#3429 closed defect (fixed)
upgrade from 2.1.3 to 2.2+ enters infinite loop
Reported by: | strk | Owned by: | dustymugs |
---|---|---|---|
Priority: | blocker | Milestone: | PostGIS 2.2.2 |
Component: | build | Version: | 2.2.x |
Keywords: | Cc: |
Description
I still have to try at reproducing this but an
ALTER EXTENSION postgis UPDATE
resulted into an infinite loop for me.
Attaching the postgres process with gdb this is the stacktrace:
#0 init_rt_allocator (size=3488) at rt_api.c:880 #1 0x00007f2cf751d5aa in rt_raster_gdal_drivers (drv_count=drv_count@entry=0x7fffbbdd273c, cancc=cancc@entry=0 '\000') at rt_api.c:8975 #2 0x00007f2cf74f2233 in rtpg_assignHookGDALEnabledDrivers () at rt_pg.c:172 #3 _PG_init () at rt_pg.c:291 #4 0x000000000075b8a2 in internal_load_library (libname=libname@entry=0x25b7f68 "/home/postgresql-9.3.4/lib/rtpostgis-2.1.so") at dfmgr.c:284 #5 0x000000000075c2b3 in load_external_function (filename=filename@entry=0x25b7f30 "$libdir/rtpostgis-2.1", funcname=funcname@entry=0x25b7ef8 "RASTER_lib_version", signalNotFound=signalNotFound@entry=1 '\001', filehandle=filehandle@entry=0x7fffbbdd28d8) at dfmgr.c:113
The query I was running:
psql -XAtc "ALTER EXTENSION postgis UPDATE; SELECT postgis_full_version();"

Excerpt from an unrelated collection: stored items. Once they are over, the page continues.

Definition decode_space_packet (raw : bytes) : result packet_exn Packet :=
  raise: PacketError "packet is too short"
    when (length raw <? calcsize PRIMARY_HEADER + calcsize CRC + 1)%nat ;;
  header ← of_struct (unpack PRIMARY_HEADER (take (calcsize PRIMARY_HEADER) raw));
  match header with
  | [first_word; second_word; data_length] =>
      let expected_total := Z.of_nat (calcsize PRIMARY_HEADER) + data_length + 1 in
      raise: PacketError ("length mismatch: expected " +:+ pretty expected_total +:+ ", got "
                          +:+ pretty (Z.of_nat (length raw)))
        when negb (Z.of_nat (length raw) =? expected_total) ;;
      trailer ← of_struct (unpack CRC (last_bytes (calcsize CRC) raw));
      let expected_crc := default 0 (trailer !! 0%nat) in
      let actual_crc := crc_of (but_last (calcsize CRC) raw) in
      raise: PacketError "CRC mismatch" when negb (expected_crc =? actual_crc) ;;
      let version := Z.land (Z.shiftr first_word 13) 7 in
      raise: PacketError ("unsupported packet version: " +:+ pretty version) when negb (version =? 0) ;;
      Ok {| packet_type := Z.land (Z.shiftr first_word 12) 1;
            apid := Z.land first_word 0x7FF;
            sequence_count := Z.land second_word MAX_SEQUENCE;
            payload := drop (calcsize PRIMARY_HEADER) (but_last (calcsize CRC) raw) |}
  | _ => Raise (StructFailure StructError)
  end.

(** ** Health samples *)

Definition encode_health (sequence_count : Z) (sample : HealthTelemetry) : result packet_exn bytes :=
  millivolts ← of_round (py_round (float_mul (bus_voltage_v sample) (float_of_Z 1000)));
  centidegrees ← of_round (py_round (float_mul (battery_temp_c sample) (float_of_Z 100)));
  payload ← of_struct (pack HEALTH_PAYLOAD
    [timestamp_ns sample; millivolts; centidegrees; wheel_rpm sample; mode sample; fault_flags sample]);
  encode_space_packet APID_HEALTH sequence_count payload 0.

Definition decode_health (packet : Packet) : result packet_exn HealthTelemetry :=
  raise: PacketError ("expected health APID " +:+ pretty APID_HEALTH +:+ ", got " +:+ pretty (apid packet))
    when negb (apid packet =? APID_HEALTH) ;;
  raise: PacketError "invalid health payload length"
    when negb (bool_decide (length (payload packet) = calcsize HEALTH_PAYLOAD)) ;;
  fields ← of_struct (unpack HEALTH_PAYLOAD (payload packet));
  match fields with
  | [ts; millivolts; centidegrees; rpm; mode; flags] =>
      Ok (mk_health ts (float_div (float_of_Z millivolts) (float_of_Z 1000))
            (float_div (float_of_Z centidegrees) (float_of_Z 100)) rpm mode flags)
  | _ => Raise (StructFailure StructError)
  end.

(** ** Acknowledgements and commands *)

Definition encode_ack (sequence_count : Z) (ack : CommandAck) : result packet_exn bytes :=
  payload ← of_struct (pack ACK_PAYLOAD
    [ack_command_id ack; status ack; applied_value ack; ack_timestamp_ns ack]);
  encode_space_packet APID_COMMAND_ACK sequence_count payload 0.

Definition decode_ack (packet : Packet) : result packet_exn CommandAck :=
  raise: PacketError ("expected ACK APID " +:+ pretty APID_COMMAND_ACK +:+ ", got " +:+ pretty (apid packet))
    when negb (apid packet =? APID_COMMAND_ACK) ;;
  raise: PacketError "invalid ACK payload length"
    when negb (bool_decide (length (payload packet) = calcsize ACK_PAYLOAD)) ;;
  fields ← of_struct (unpack ACK_PAYLOAD (payload packet));
  match fields with
  | [id; st; applied; ts] => Ok (mk_ack id st applied ts)
  | _ => Raise (StructFailure StructError)
  end.

Definition encode_command (frame : CommandFrame) : result packet_exn bytes :=
  payload ← of_struct (pack COMMAND_PAYLOAD [command_id frame; opcode frame; argument frame; issued_ns frame]);
  trailer ← of_struct (pack CRC [crc_of payload]);
  Ok (payload ++ trailer).

Definition decode_command (raw : bytes) : result packet_exn CommandFrame :=
  raise: PacketError "invalid command frame length"
    when negb (bool_decide (length raw = calcsize COMMAND_PAYLOAD + calcsize CRC)%nat) ;;
  let payload := but_last (calcsize CRC) raw in
  trailer ← of_struct (unpack CRC (last_bytes (calcsize CRC) raw));
  let expected := default 0 (trailer !! 0%nat) in
  let actual := crc_of payload in
  raise: PacketError "command CRC mismatch" when negb (expected =? actual) ;;
  fields ← of_struct (unpack COMMAND_PAYLOAD payload);
  match fields with
  | [id; op; arg; ts] => Ok (mk_command id op arg ts)
  | _ => Raise (StructFailure StructError)
  end.

(** ** Header words *)

Lemma lor_shiftl a b n : 0 <= n -> 0 <= b < 2 ^ n -> Z.lor (Z.shiftl a n) b = a * 2 ^ n + b.
Proof.
  intros Hn Hb. assert (Z.land (Z.shiftl a n) b = 0) as Hl.
  { apply Z.bits_inj'. intros i Hi. rewrite Z.land_spec, Z.bits_0. destruct (Z.ltb_spec i n).
    - by rewrite Z.shiftl_spec_low.
    - by rewrite (proj1 (bounded_bits n b Hn (proj1 Hb)) Hb i), andb_false_r. }
  by rewrite <- Z.lxor_lor, <- Z.add_nocarry_lxor, Z.shiftl_mul_pow2.
Qed.

Lemma first_word_value t n :
  0 <= t <= 1 -> 0 <= n <= 0x7FF -> Z.lor (Z.lor (Z.shiftl t 12) (Z.shiftl 1 11)) n = t * 4096 + 2048 + n.
Proof.
  intros Ht Hn. rewrite (lor_shiftl t) by (vm_compute; done).
  replace (t * 2 ^ 12 + Z.shiftl 1 11) with (Z.shiftl (2 * t + 1) 11)
    by (rewrite Z.shiftl_mul_pow2 by lia; change (Z.shiftl 1 11) with 2048; lia).
  rewrite lor_shiftl by lia. lia.
Qed.

Lemma second_word_value s : 0 <= s <= MAX_SEQUENCE -> Z.lor (Z.shiftl 3 14) s = 49152 + s.
Proof. change MAX_SEQUENCE with 16383. intros Hs. rewrite lor_shiftl by lia. lia. Qed.

Lemma land_low x n : 0 <= n -> Z.land x (Z.ones n) = x mod 2 ^ n.
Proof. intros. by apply Z.land_ones. Qed.

(** The fields of a header word. *)
Lemma version_field w : 0 <= w < 65536 -> Z.land (Z.shiftr w 13) 7 = w / 8192.
Proof. intros. change 7 with (Z.ones 3). rewrite land_low, Z.shiftr_div_pow2 by lia.
  change (2 ^ 13) with 8192. change (2 ^ 3) with 8. apply Z.mod_small. Z.to_euclidean_division_equations. lia.
Qed.
Lemma type_field w : Z.land (Z.shiftr w 12) 1 = w / 4096 mod 2.
Proof. change 4096 with (2 ^ 12). rewrite <- Z.shiftr_div_pow2 by lia. exact (land_low (Z.shiftr w 12) 1 ltac:(lia)). Qed.
Lemma apid_field w : Z.land w 0x7FF = w mod 2048.
Proof. change 0x7FF with (Z.ones 11). by rewrite land_low by lia. Qed.
Lemma sequence_field w : Z.land w MAX_SEQUENCE = w mod 16384.
Proof. change MAX_SEQUENCE with (Z.ones 14). by rewrite land_low by lia. Qed.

The database was initialized with postgis '2.1.3'. The target library is "2.3.0dev r14582"
Attachments (1)
Change History (40)
comment:1 by , 9 years ago
comment:4 by , 9 years ago
Milestone: | PostGIS 2.3.0 → PostGIS 2.2.2 |
---|
comment:5 by , 9 years ago
Full script to reproduce:
createdb tt psql -c "create extension postgis version '2.1.3'" tt psql -c "alter extension postgis update to '2.2.1'" tt
Tested on PostgreSQL 9.3.6 on x86_64-unknown-linux-gnu, compiled by gcc (Ubuntu 4.8.2-19ubuntu1) 4.8.2, 64-bit
comment:6 by , 9 years ago
OK, so far have not been able to reproduce.
- On OSX 10.11, built with clang/llvm
- Tried both PgSQL 9.3 and 9.4.
- Tried 2.1.3 → 2.2.0, 2.1.3 → 2.2.1, 2.1.8 → 2.2.0, 2.1.3 → 2.2.1
- Using GDAL 2.1.0 (svn head) in all cases
comment:7 by , 9 years ago
I suspect it may have to do with conflicting symbols of the internal raster library statically linked in the two raster modules (from old and new extension) — I will try tomorrow by building with —no-export or whatever it was that fixed the liblwgeom occurrence of similar case (symptoms do look like those ones: big dragons)
comment:8 by , 9 years ago
One additional information: the 2.1.3 install is not fully clean, because the scripts refer to postgis library with "2.1" and the installed "2.1" is actually a 2.1.9dev:
POSTGIS="2.1.9dev r14472" GEOS="3.6.0dev-CAPI-1.10.0 r4138" PROJ="Rel. 4.8.0, 6 March 2012" GDAL="GDAL 1.11.1, released 2014/09/24" LIBXML="2.9.1" LIBJSON="UNKNOWN" (core procs from "2.1.3 r12547" need upgrade) RASTER (raster procs from "2.1.3 r12547" need upgrade)
Anyway, I can also reproduce upgrading from 2.1.9dev, so it's not related.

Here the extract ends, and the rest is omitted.